Mutations that diminish expression of the protein progranulin cause frontotemporal dementia in humans. Progranulin is involved in various processes, including inflammation suppression, wound healing, embryonic development, and tumorigenesis. But its role in dementia has remained mysterious. Here, Yin et al. show that progranulin may prevent brain cell damage in part by promoting the expression of the anti-inflammatory cytokine IL-10.

In response to Listeria infection, mice that lacked progranulin produced little IL-10 and lots of inflammatory cytokines, including the monocyte chemoattractant MCP-1. Yet despite the elevated response, fewer monocytes were deployed to infected sites, and the mice eventually succumbed to infection. Senior author Aihao Ding explains these counterintuitive results by saying that if alarms were blaring everywhere, police (i.e., monocytes and other leukocytes) wouldn't know where to head.
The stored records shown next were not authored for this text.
Lemma discovered_handle_gets_the_event_witness :
  let message := changed "sensors" "5" {[ "open" := JBool true ]} in
  let script :=
    (fetched magnet ++ [platform_sets_up "sensors" "5" magnet])%list in
  let found := run (_find_unknown_device config0 "sensors" "5") world0
                   script in
  lookup_entry world0 "sensors" "5" = Absent
  ∧ out_status found = Returned (Handle 0)
  ∧ run (_ws_handle_message config0 (JObj message)) world0 script
    = observe (Log DEBUG "Finding device: [%s][%s]" :: out_trace found)
        (run (try_except (handle_message 0 (JObj message)) router_except)
             (out_world found) (out_rest found)).
Proof.
  intros message script found.
  assert (lookup_entry world0 "sensors" "5" = Absent) as Habsent
    by reflexivity.
  assert (found = mkOutcome (out_trace found) (out_world found)
                            (Returned (Handle 0)) (out_rest found)) as Hfound
    by (vm_compute; reflexivity).
  split; [exact Habsent|]. split; [vm_compute; reflexivity|].
  exact (discovered_handle_gets_the_event config0 message "sensors" "5"
           world0 (out_world found) script (out_rest found)
           (out_trace found) 0 eq_refl eq_refl Habsent Hfound).
Defined.
(** C6 (as the code has it).  A non-empty token cached less than the
    cache's duration ago is returned without any request and without
    touching anything.  A token cached at least the duration ago makes
    exactly one authorization request, and when that request succeeds
    the token it returns is the result and is what the cache then holds,
    stamped with the time of its arrival. *)
Theorem getAuthToken_fresh_or_refetched w (item : Cache.CacheItem string) :
  Cache.cache (tokenCache w) !! Dashboard.TOKEN_CACHE_KEY = Some item ->
  (now w - Cache.timestamp item < Cache.duration (tokenCache w) ->
   Cache.data item <> EmptyString ->
   Dashboard.getAuthToken w = (inr (Cache.data item), w))
  /\ (Cache.duration (tokenCache w) <= now w - Cache.timestamp item ->
      requests (snd (Dashboard.getAuthToken w))
        = (requests w ++ [POST_getAuthorize])%list
      /\ forall (r : Response (AuthResponse number)) (a : AuthResponse number),
          authorize (server w) = Resolved r -> ok r = true -> json r = Some a ->
          fst (Dashboard.getAuthToken w) = inr (token a)
          /\ Cache.cache (tokenCache (snd (Dashboard.getAuthToken w)))
               !! Dashboard.TOKEN_CACHE_KEY
             = Some (Cache.mkItem (token a) (now w + latency (server w)))).
Proof.
  intros Hk. split.
  - intros Hfresh Hne. now apply getAuthToken_cached.
  - intros Hstale. rewrite (getAuthToken_stale w item Hk Hstale). cbn zeta. split.
    + destruct (authorize (server w)) as [|r]; [done |].
      destruct (ok r); [|done]. destruct (json r); done.
    + intros r a -> -> ->. simpl. split; [done | apply lookup_insert_eq].
Qed.

End Token.

(** * The query string *)

Section QueryString.
Context {number : Type}.
Implicit Types (w : World number).

(** The dashboard's own [fetchSalesData] sends every field of [params],
    a falsy value as the empty string. *)
Lemma dashboard_fetchSalesData_sends_every_field (tok : string) (params : object) w :
  requests (snd (Dashboard.fetchSalesData tok params w))
  = (requests w
     ++ [GET_sales tok (map (fun kv => (fst kv, or_else (snd kv) EmptyString)) params)])%list.
Proof.
  unfold Dashboard.fetchSalesData, bind, fetch. rewrite searchParams_of_map. cbn zeta.
  destruct (sales (server w) tok _) as [|r]; [done |].
  destruct (ok r); simpl; [|done].
  unfold response_json. destruct (json r); done.
Qed.

Lemma api_searchParams_of_filter (params : object) :
  Api.searchParams_of params
  = map (fun kv => (fst kv, or_else (snd kv) EmptyString))
        (List.filter (fun kv => truthy (snd kv)) params).
Proof.
  unfold Api.searchParams_of.
  enough (G : forall acc,
             fold_left
               (fun searchParams kv =>
                  if truthy (snd kv)
                  then (searchParams ++ [(fst kv, or_else (snd kv) EmptyString)])%list
                  else searchParams)
               params acc
             = (acc ++ map (fun kv => (fst kv, or_else (snd kv) EmptyString))
                           (List.filter (fun kv => truthy (snd kv)) params))%list)
    by apply (G []).
  induction params as [|kv params IH]; intros acc; simpl.
  - now rewrite app_nil_r.
  - rewrite IH. destruct (truthy (snd kv)); simpl; [|done].
    now rewrite <- app_assoc.
Qed.

(** [fetchSalesData] of src/lib/api.ts sends the truthy fields only. *)
Lemma api_fetchSalesData_request (tok : string) (params : object) w :
  requests (snd (Api.fetchSalesData tok params w))
  = (requests w
     ++ [GET_sales tok
           (map (fun kv => (fst kv, or_else (snd kv) EmptyString))
                (List.filter (fun kv => truthy (snd kv)) params))])%list.
Proof.
  unfold Api.fetchSalesData, bind, fetch. rewrite api_searchParams_of_filter. cbn zeta.
  destruct (sales (server w) tok _) as [|r]; [done |].
  destruct (ok r); simpl; [|done].
  unfold response_json. destruct (json r); done.
Qed.

End QueryString.

(** C4 (where the code departs from it).  [fetchSalesData] of
    src/lib/api.ts puts into the query the fields whose value is truthy
    and no others; given the parameters of a fetch with no filter set, the
    query holds [sortBy] and [sortOrder] only, and the five empty fields
    are left out of the request. *)
Theorem api_fetchSalesData_drops_empty_fields :
  (forall (number : Type) (tok : string) (params : object) (w : World number),
      requests (snd (Api.fetchSalesData tok params w))
      = (requests w
         ++ [GET_sales tok
               (map (fun kv => (fst kv, or_else (snd kv) EmptyString))
                    (List.filter (fun kv => truthy (snd kv)) params))])%list)
  /\ requests
       (snd (Api.fetchSalesData "secret"
               [ ("startDate", Some EmptyString); ("endDate", Some EmptyString);
                 ("priceMin", Some EmptyString); ("email", Some EmptyString);
                 ("phone", Some EmptyString); ("sortBy", Some "date");
                 ("sortOrder", Some "asc") ]
               (example_world example_server)))
     = [GET_sales "secret" [("sortBy", "date"); ("sortOrder", "asc")]].
Proof.
  split.
  - intros number tok params w. apply api_fetchSalesData_request.
  - reflexivity.
Qed.

(** The same parameters through the dashboard's own [fetchSalesData]:
    all seven fields are in the query. *)
Example dashboard_fetchSalesData_no_filters :
  requests
    (snd (Dashboard.fetchSalesData "secret"
            (Dashboard.filters_of example_state_no_filters None)
            (example_world example_server)))
  = [GET_sales "secret"
       [ ("startDate", EmptyString); ("endDate", EmptyString);
         ("priceMin", EmptyString); ("email", EmptyString); ("phone", EmptyString);
         ("sortBy", "date"); ("sortOrder", "asc") ]].
Proof. reflexivity. Qed.

(** * The claims at concrete inputs *)

Lemma set_get_within_ttl_witness :
  fst (Cache.get 1800000 "auth_token"
         (Cache.set 0 "auth_token" "secret" tokenCache_init)) = Some "secret"
  /\ fst (Cache.get 3600000 "auth_token"
            (Cache.set 0 "auth_token" "secret" tokenCache_init)) = None.
Proof.
  split.
  - apply (proj1 (set_get_within_ttl tokenCache_init "auth_token" "secret" 0 1800000)).
    cbn. lia.
  - apply (proj2 (set_get_within_ttl tokenCache_init "auth_token" "secret" 0 3600000)).
    cbn. lia.
Defined.

Lemma has_is_get_and_expired_entry_is_deleted_witness :
  fst (Cache.get 3660000 "auth_token"
         (Cache.set 0 "auth_token" "secret" tokenCache_init)) = None
  /\ fst (Cache.has 0 "auth_token"
            (snd (Cache.get 3660000 "auth_token"
                    (Cache.set 0 "auth_token" "secret" tokenCache_init)))) = false.
Proof.
  destruct (has_is_get_and_expired_entry_is_deleted
              (Cache.set 0 "auth_token" "secret" tokenCache_init) "auth_token" 3660000)
    as (_ & _ & H).
  destruct (H (Cache.mkItem "secret" 0)) as (Hget & _ & _ & Hafter).
  - vm_compute. reflexivity.
  - cbn. lia.
  - split; [exact Hget | exact (proj1 (Hafter 0))].
Defined.

(** C2 as stated fails: the key is cached and unexpired, the state holds
    no token, and [fetchSales] returns at its first guard without adopting
    the cached rows and totals; and with a token, the calls queued on a
    cache hit set the loading flag to true before they set it to false. *)
Lemma cached_key_without_token_not_adopted :
  Cache.cache (dataCache example_world_cached)
    !! Dashboard.getCacheKey (Dashboard.filters_of example_state_unauthorized None)
  = Some (Cache.mkItem example_response 0)
  /\ now example_world_cached - 0 < Cache.duration (dataCache example_world_cached)
  /\ salesData (fst (Dashboard.fetch_and_render example_state_unauthorized None
                       example_world_cached)) = []
  /\ salesData (fst (Dashboard.fetch_and_render example_state_unauthorized None
                       example_world_cached))
     <> or_nil (chain (results example_response) Sales)
  /\ totalSalesData (fst (Dashboard.fetch_and_render example_state_unauthorized None
                            example_world_cached))
     <> or_nil (chain (results example_response) TotalSales)
  /\ afterToken (fst (Dashboard.fetch_and_render example_state_unauthorized None
                        example_world_cached))
     <> or_else (chain (pagination example_response) after) EmptyString
  /\ loading_trace (loading example_state)
       (pending (snd (Dashboard.fetch_and_render example_state None example_world_cached)))
     = [true; true; true; true; true; true; false].
Proof.
  split; [vm_compute; reflexivity |].
  split; [cbn; lia |].
  split; [reflexivity |].
  split; [vm_compute; discriminate |].
  split; [vm_compute; discriminate |].
  split; [vm_compute; discriminate |].
  vm_compute. reflexivity.
Qed.

Lemma fetchSales_cache_hit_witness :
  salesData (fst (Dashboard.fetch_and_render example_state None example_world_cached))
  = [mkSale "1" "2025-01-01T10:00:00Z" 500 "a@b.com" "+1" 0]
  /\ afterToken (fst (Dashboard.fetch_and_render example_state None example_world_cached))
     = "tok2"
  /\ requests (snd (Dashboard.fetch_and_render example_state None example_world_cached))
     = []
  /\ loading (fst (Dashboard.fetch_and_render example_state None example_world_cached))
     = false.
Proof.
  destruct (fetchSales_cache_hit example_state None example_world_cached
              (Cache.mkItem example_response 0))
    as (_ & Hrows & _ & Hafter & Hreq & _ & _ & Hload & _).
  - reflexivity.
  - vm_compute. reflexivity.
  - cbn. lia.
  - split; [exact Hrows | split; [exact Hafter | split; [exact Hreq | exact Hload]]].
Defined.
Microglia, the macrophages of the brain, echoed the body's inflammation in the absence of progranulin. The exaggerated inflammatory response of activated, progranulin-deficient microglia helped trigger neuronal death. Without progranulin, neurons were vulnerable to stresses like oxygen and glucose deprivation—conditions that might occur during a concussion or stroke.

The team's mice never developed the brain atrophy characteristic of patients with frontotemporal dementia. But they did share some features. Levels of ubiquitin and the phosphorylated version of the protein TDP-43 were abnormally high in certain brain regions in the progranulin-deficient mice, indicating some similarity to the ubiquitin- and TDP-43–rich scars that dementia patients acquire. The authors are now investigating whether their mice develop dementia-like behavioral changes.